NeonLore has quite an interesting premise - more an interactive short story collection than a game per se, the hour or so you’ll spend drenched in neon sees your character walking around several blocks of a futuristic dystopian city, reading snippets of various characters’ lives, solving the occasional puzzle, and listening to audio stories.
Presented in first-person perspective, NeonLore begins with your character standing in a grubby section of a rain-slicked city at night. The controls are sparse – and walking up to any character standing around the street brings up a text box that acts as a monologue, revealing tidbits about their lives, struggles and histories in the forms of single-page ‘stories’.
There are four main areas to explore, and beyond reading what the folks standing/sitting around have to say, there will be a doorway that leads inside one of the towering buildings where you’ll come to a few other people lurking about as well as simple, skippable puzzles that can be completed so that you are rewarded with audiobooks that can be read and paused at your leisure. Head to all four areas, chat to everyone, complete the puzzles…and you’ve fully explored the world of NeonLore.
Whilst this is a brief and casual experience, it is unfortunately also one that’s a bit rough around the edges. The game features texture pop-in and has a moment of stutter, but the environments themselves can be quite striking; with reflective puddles, looming neon towers and dirty side alleys all feeling decidedly cyberpunk and evocative of a larger city behind the few, small areas that game is relegated to.
Being heavily text-based, it’s a shame that there are so many errors in the dialogue in terms of words without gaps between them and spelling mistakes. This stretches to the four main audiobooks, which are pretty dryly read and also contain grammatical errors. Some proofreading would really have elevated the level of polish in this area of the game. Your character also cannot run, and so you are limited to slowly plodding around the world of NeonLore.

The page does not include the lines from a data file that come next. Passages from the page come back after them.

Lemma refused_run t0 info fd c x s e : opened fd s -> call_fits c -> refused_arguments c = Some e -> xattr_run t0 info fd c x s = Some ((-1, [], x), with_errno s e).
Proof.
  intros Ho Hc He. destruct c as [op n v | n | n size]; cbn [xattr_run].
  - by rewrite (SM_bind_Some _ _ _ _ _ _ _ (set_refused_run t0 info fd op n v x s e Ho (proj1 Hc) He)).
  - rewrite (SM_bind_Some _ _ x s (-1) x (with_errno s e)); [done|]. pose proof (refused_name_spec n) as Hn. cbn [refused_arguments] in He. rewrite He in Hn.
    destruct Hn as [[-> ->] | [Hn ->]]; [done|]. destruct n as [|b n]; [cbn in Hn; lia|]. unfold fremovexattr. rewrite set_on_descriptor by first [done | unfold XATTR_DELETE; lia].
    unfold do_setxattr. by rewrite (proj2 (Z.ltb_lt _ _) Hn).
  - pose proof (refused_name_spec n) as Hn. cbn [refused_arguments] in He. rewrite He in Hn. destruct Hn as [[-> ->] | [Hn ->]]; [done|].
    destruct n as [|b n]; [cbn in Hn; lia|]. rewrite get_on_descriptor by done. unfold do_getxattr. by rewrite (proj2 (Z.ltb_lt _ _) Hn).
Qed.

(** A change leaves attributes that can be read back. *)
Lemma changed_readable n v s s' r e : all_readable s -> v = [] \/ readable (n, v) -> (r, errno s', attrs s') = changed n v (attrs s) e -> all_readable s'.
Proof.
  unfold all_readable, changed, change. intros Ha Hv. destruct (_ || _); intros [= _ _ ->]; [|exact Ha]. destruct Hv as [-> | [Hv Hz]]; [by apply map_Forall_delete|].
  destruct v as [|c v]; [done|]. apply map_Forall_insert_2; [|exact Ha]. split; [exact Hv|]. unfold entry_size in *. cbn [fst snd] in *. by rewrite ea_key.
Qed.

Lemma set_spec_readable op n v s s' r : all_readable s -> v = [] \/ readable (n, v) -> (r, errno s', attrs s') = set_spec op n v (attrs s) (errno s) -> all_readable s'.
Proof.
  unfold set_spec. destruct (set_refused _ _ _); [|apply changed_readable]. unfold all_readable. by intros Ha _ [= _ _ ->].
Qed.

Lemma set_step_ok t0 info fd op n v x s : opened fd s -> all_readable s -> call_fits (SetXattr op n v) -> refused_arguments (SetXattr op n v) = None ->
  call_ok t0 info fd (SetXattr op n v) x s.
Proof.
  intros Ho Ha [_ Hz] Hr. specialize (Hz Hr). pose proof Hr as Hr0. cbn [refused_arguments] in Hr. destruct (_ || _ || _) eqn:Eop; [|done].
  destruct (Z.eqb_spec (zlen v) 0) as [Ev|Ev]; [done|]. destruct (Z.leb_spec (zlen v) 65535) as [Hl|Hl]; [|done].
  pose proof (refused_name_spec n) as Hn. rewrite Hr in Hn. assert (v <> []) as Hv by (by intros ->).
  assert (op = 0 \/ op = XATTR_CREATE \/ op = XATTR_REPLACE) as Hop by lia. assert (0 <= op <= 2) as Hb by (unfold XATTR_CREATE, XATTR_REPLACE in Hop; lia).
  destruct (do_set_spec n (Some v) v op x s ltac:(by split) ltac:(lia) (readable_values s Ha) (whole_value v)) as (r & s' & Hd & Ht & He).
  exists (r, []), s'. split; [|split; [done|]; split; [exact (set_spec_readable op n v s s' r Ha (or_intror (conj Hv Hz)) He)|]].
  - cbn [xattr_run]. rewrite (SM_bind_Some _ _ x s r x s'); [done|]. rewrite <- Hd. destruct n as [|b n]; [cbn in Hn; lia|].
    apply set_on_descriptor; [done | lia | lia |]. split; [unfold XATTR_DELETE; lia | done].
  - unfold xattr_spec. rewrite Hr0. unfold set_spec, set_refused, changed, change in He. rewrite bool_decide_eq_false_2 in He by done. destruct v as [|c v]; [done|].
    destruct Hop as [-> | [-> | ->]]; cbn [Z.eqb Pos.eqb XATTR_CREATE XATTR_REPLACE orb] in *; destruct (attrs s !! key n) as [w|] eqn:E; cbn in He; destruct (room _);
      by injection He as -> -> ->.
Qed.

Lemma remove_step_ok t0 info fd n x s : opened fd s -> all_readable s -> refused_name n = None -> call_ok t0 info fd (RemoveXattr n) x s.
Proof.
  intros Ho Ha Hr. pose proof (refused_name_spec n) as Hn. rewrite Hr in Hn. assert (fits_entry (n, [])) as Hf by (split; [exact Hn | done]).
  destruct (do_set_spec n None [] XATTR_DELETE x s Hf ltac:(unfold XATTR_DELETE; lia) (readable_values s Ha) eq_refl) as (r & s' & Hd & Ht & He).
  exists (r, []), s'. split; [|split; [done|]; split; [exact (set_spec_readable _ n [] s s' r Ha (or_introl eq_refl) He)|]].
  - cbn [xattr_run]. rewrite (SM_bind_Some _ _ x s r x s'); [done|]. rewrite <- Hd. destruct n as [|b n]; [cbn in Hn; lia|].
    apply (set_on_descriptor t0 info fd b n None 0); [done | unfold XATTR_DELETE; lia | lia | done].
  - unfold xattr_spec. cbn [refused_arguments]. rewrite Hr. unfold set_spec, set_refused, changed, change in He. cbn in He.
    destruct (decide _); by injection He as -> -> ->.
Qed.

Lemma get_step_ok t0 info fd n size x s : opened fd s -> all_readable s -> 0 <= size -> refused_name n = None -> call_ok t0 info fd (GetXattr n size) x s.
Proof.
  intros Ho Ha Hz Hr. pose proof (refused_name_spec n) as Hn. rewrite Hr in Hn. unfold call_ok, xattr_spec. cbn [xattr_run refused_arguments]. rewrite Hr.
  assert (fgetxattr t0 info fd (Some n) true size x s = do_getxattr h n size x s) as -> by (destruct n; [cbn in Hn; lia | by apply get_on_descriptor]).
  rewrite (do_get_spec n size x s Hn Hz (readable_size s n Ha Hn) (readable_values s Ha)).
  destruct (attrs s !! key n) as [v|]; [destruct (size =? 0); [|destruct (size <? zlen v)]|]; do 2 eexists; (split; [reflexivity | done]).
Qed.

Lemma call_ok_all t0 info fd c x s : opened fd s -> all_readable s -> call_fits c -> call_ok t0 info fd c x s.
Proof.
  intros Ho Ha Hc. destruct (refused_arguments c) as [e|] eqn:He.
  - exists (-1, []), (with_errno s e). unfold xattr_spec. rewrite He. split; [by apply refused_run | done].
  - destruct c as [op n v | n | n size]; [by apply set_step_ok | by apply remove_step_ok | by apply get_step_ok].
Qed.

(** The calls of a sequence, each with the [errno] it leaves. *)
Definition errno_S : SM (security * path_state) K Z := fun x s => Some ((errno s, x), s).

Fixpoint xattr_runs (t0 : handle_t) (info : fdinfo) (fd : Z) (l : list xattr_call) : SM (security * path_state) K (list ((Z * list Z) * Z)) :=
  match l with
  | [] => mret []
  | c :: l => r ← xattr_run t0 info fd c; e ← errno_S; rs ← xattr_runs t0 info fd l; mret ((r, e) :: rs)
  end.
(** C39: Extended attributes refine a map: any sequence of fsetxattr, fremovexattr and
    fgetxattr calls on an open descriptor gives, call by call, the result, the stored bytes
    and the errno of [xattr_specs] on a map from names to values, which ends as the
    attributes of the file: EINVAL and E2BIG for refused arguments, EEXIST and ENODATA for
    what is there or is not, ERANGE for a buffer that is too small, E2BIG for a new value
    exactly when the volume has no room for it, and errno unchanged by a call that
    succeeds. The attributes there and those that are set are such that reading gives them
    back (an entry of at most 64 KB, a value that is not empty); fsetxattr with the
    operation XATTR_DELETE and no value is not among the calls. *)
Theorem xattrs_refine t0 info fd l x s :
  opened fd s -> all_readable s -> Forall call_fits l ->
  exists rs s', xattr_runs t0 info fd l x s = Some ((rs, x), s') /\ opened fd s' /\ all_readable s' /\
    xattr_specs key room l (attrs s) (errno s) = (rs, attrs s').
Proof.
  revert s. induction l as [|c l IH]; intros s Ho Ha Hl; [by exists [], s|].
  apply Forall_cons in Hl as [Hc Hl]. destruct (call_ok_all t0 info fd c x s Ho Ha Hc) as (r & s1 & Hr & Ht & Ha1 & He).
  destruct (IH s1) as (rs & s2 & Hrs & Ho2 & Ha2 & Hs2); [by unfold opened in *; rewrite Ht | done | done |].
  exists ((r, errno s1) :: rs), s2. cbn [xattr_runs xattr_specs]. rewrite (SM_bind_Some _ _ _ _ _ _ _ Hr), (SM_bind_Some _ _ x s1 (errno s1) x s1 eq_refl).
  rewrite (SM_bind_Some _ _ _ _ _ _ _ Hrs), <- He, Hs2. done.
Qed.

(** ** Listing *)

Lemma query_scan size x s q k' : NtQueryEaFile h size None false (kernel s) = (q, k') -> query_ea h size None x s = Some ((q, x), with_kernel s k').
Proof. intros E. unfold query_ea. by rewrite (SM_bind_Some kernel_S _ x s (kernel s) x s eq_refl), E. Qed.

(** One query gives all attributes. *)
Definition one_query (l : list attribute) : Prop :=
  zlen (encode l) <= 1024 \/ (zlen (encode l) <= 65536 /\ match l with x :: _ => 1024 < entry_size x | [] => False end).

Lemma first_query io buf x s : eas (kernel s) <> [] -> scanned (kernel s) = 0%nat -> one_query (eas (kernel s)) -> exists size k' post,
  next_eas h 1024 io buf x s = Some ((inr (STATUS_SUCCESS, size, Some (zlen (encode (eas (kernel s)))), encode (eas (kernel s)) ++ post), x), with_kernel s k') /\
  eas k' = eas (kernel s) /\ scanned k' = length (eas (kernel s)).
Proof.
  intros Hne H0 Hq. unfold next_eas. destruct (ea_scan 1024 (kernel s)) as (q & k1 & E1 & He1 & Hs1). rewrite decide_False in Hs1 by done. rewrite H0, drop_0 in Hs1.
  destruct (eas (kernel s)) as [|a l] eqn:El; [done|]. rewrite (SM_bind_Some _ _ _ _ _ _ _ (query_scan _ x s _ _ E1)).
  cbv beta iota zeta in Hs1. destruct (zlen (encode (a :: l)) <=? 1024) eqn:Efit.
  - destruct Hs1 as [-> Hs1]. cbn [ea_status ea_information ea_bytes]. exists 1024, k1. eexists. split; [reflexivity | done].
  - destruct Hq as [Hq | [Hq Ha]]; [lia|]. destruct (Hs1 Ha) as [-> ->]. cbn [ea_status ea_information ea_bytes].
    change (bool_decide (STATUS_BUFFER_TOO_SMALL = STATUS_NO_EAS_ON_FILE)) with false. change (too_small STATUS_BUFFER_TOO_SMALL) with true. cbv iota. rewrite alloc_ok.
    destruct (ea_scan 65536 (kernel s)) as (q & k2 & E2 & He2 & Hs2). rewrite El in Hs2. rewrite decide_False in Hs2 by done. rewrite H0, drop_0 in Hs2. cbv beta iota zeta in Hs2.
    rewrite (proj2 (Z.leb_le _ _) Hq) in Hs2. destruct Hs2 as [-> Hs2]. rewrite with_kernel_same, (SM_bind_Some _ _ _ _ _ _ _ (query_scan _ x s _ _ E2)).
    exists 65536, k2. eexists. split; [reflexivity | by rewrite He2].
Qed.

(** A scan that has given everything ends. *)
Lemma last_query size io buf x s : eas (kernel s) <> [] -> scanned (kernel s) = length (eas (kernel s)) ->
  next_eas h size io buf x s = Some ((inr (STATUS_NO_MORE_EAS, size, Some 0, buf), x), s).
Proof.
  intros Hne Hs. unfold next_eas. destruct (ea_scan size (kernel s)) as (q & k1 & E1 & He1 & Hs1). rewrite decide_False in Hs1 by done.
  rewrite Hs, drop_all in Hs1. destruct Hs1 as [-> ->]. rewrite (SM_bind_Some _ _ _ _ _ _ _ (query_scan _ x s _ _ E1)), with_kernel_same. done.
Qed.

(** a listing of a file whose attributes one query gives returns the length of the names,
    each with its NUL, in the order of the kernel, and stores them when they fit; with a
    size of 0 nothing is stored, and with a size that is too small the call fails with
    ERANGE and has stored the first names. *)
Theorem listxattr_names fuel size x s :
  eas (kernel s) <> [] -> scanned (kernel s) = 0%nat -> one_query (eas (kernel s)) -> (length (eas (kernel s)) < fuel)%nat -> 0 <= size ->
  exists r s', do_listxattr (S fuel) h size x s = Some ((r, x), s') /\ eas (kernel s') = eas (kernel s) /\
    let names := names_of (eas (kernel s)) in
    if size =? 0 then r = (zlen names, []) /\ errno s' = errno s
    else if zlen names <=? size then r = (zlen names, names) /\ errno s' = errno s
    else r.1 = -1 /\ errno s' = ERANGE /\ r.2 `prefix_of` names.
Proof.
  intros Hne H0 Hq Hf Hz. unfold do_listxattr. rewrite alloc_ok. cbn [list_loop]. destruct (first_query None [] x s Hne H0 Hq) as (bs & k' & post & En & He & Hs).
  rewrite (SM_bind_Some _ _ _ _ _ _ _ En). cbn [defined]. rewrite (SM_bind_Some _ _ x (with_kernel s k') _ x (with_kernel s k') eq_refl).
  pose proof (list_entries_encode size (eas (kernel s)) Hne (ea_entries _) fuel [] post 0 [] Hf eq_refl) as El. cbn [app] in El. change (zlen (@nil Z)) with 0 in El. rewrite Z.add_0_l in El.
  rewrite El. cbn [defined]. rewrite (SM_bind_Some _ _ x (with_kernel s k') _ x (with_kernel s k') eq_refl).
  assert (forall n out, listed size (eas (kernel s)) 0 [] = (true, n, out) -> list_loop fuel h size bs (Some (zlen (encode (eas (kernel s))))) (encode (eas (kernel s)) ++ post) n out x (with_kernel s k') = Some ((n, out, x), with_kernel s k')) as Hend.
  { intros n out _. destruct fuel as [|[|fuel]]; [lia | destruct (eas (kernel s)); [done | cbn in Hf; lia] |]. cbn [list_loop].
    rewrite (SM_bind_Some _ _ _ _ _ _ _ (last_query bs _ _ x (with_kernel s k') ltac:(cbn; congruence) ltac:(cbn; congruence))). done. }
  destruct (Z.eqb_spec size 0) as [-> | Hs0].
  - rewrite listed_length in *. exists (zlen (names_of (eas (kernel s))), []), (with_kernel s k'). split; [|done]. exact (Hend _ _ eq_refl).
  - cbv zeta. destruct (Z.leb_spec (zlen (names_of (eas (kernel s)))) size) as [Hfit|Hfit].
    + rewrite (listed_all size _ 0 []) in * by lia. exists (zlen (names_of (eas (kernel s))), names_of (eas (kernel s))), (with_kernel s k'). split; [|done]. exact (Hend _ _ eq_refl).
    + destruct (listed_short size (eas (kernel s)) 0 [] ltac:(lia) ltac:(lia) ltac:(lia)) as (n & p & -> & Hp & _). exists (-1, p), (with_errno (with_kernel s k') ERANGE).
      split; [done|]. split; [exact He|]. done.
Qed.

The stories can range from someone wondering if they should branch out on their scented candle business to serial killers’ fantasists, and amnesiacs that feel they are being followed by shady government agents. The problem is that the character models and placement don’t add up to what is being said. I came across a member of the ultra-rich that despised filth and the poor…and yet was standing by a load of overflowing bins in an alleyway. Or the videogame-addicted slob who – in the text - was described as so unrecognisably fat and unhealthy that his own sister didn’t know who he was…yet visually was toned and had rippling biceps. It makes the game feel somewhat plonked together, especially when combined with the other areas that need improvement.
There’s also no real endgame as far as I can see. One area of the map has a scrolling ‘NO ENTRY’ in the same text as transitional paths to other areas, and so I assumed this was the ‘final stage’, but after completing the four basic puzzles and seeing that I’d unlocked all achievements…it remained blocked off and so I assume it’s truly inaccessible.
NeonLore is a great idea on paper, but the quality of the writing and proofreading needed to be higher for it to succeed. The lack of any sort of ‘endgame’ and the low level of interaction/immersion make it feel like a very superficial experience.
Some of the graphics are tasty and the synthwave music is a real highlight (I couldn’t find any info online about the composer) but I do wish that the tracks faded into each other as opposed to hard cuts between them, to make the audio more fluid.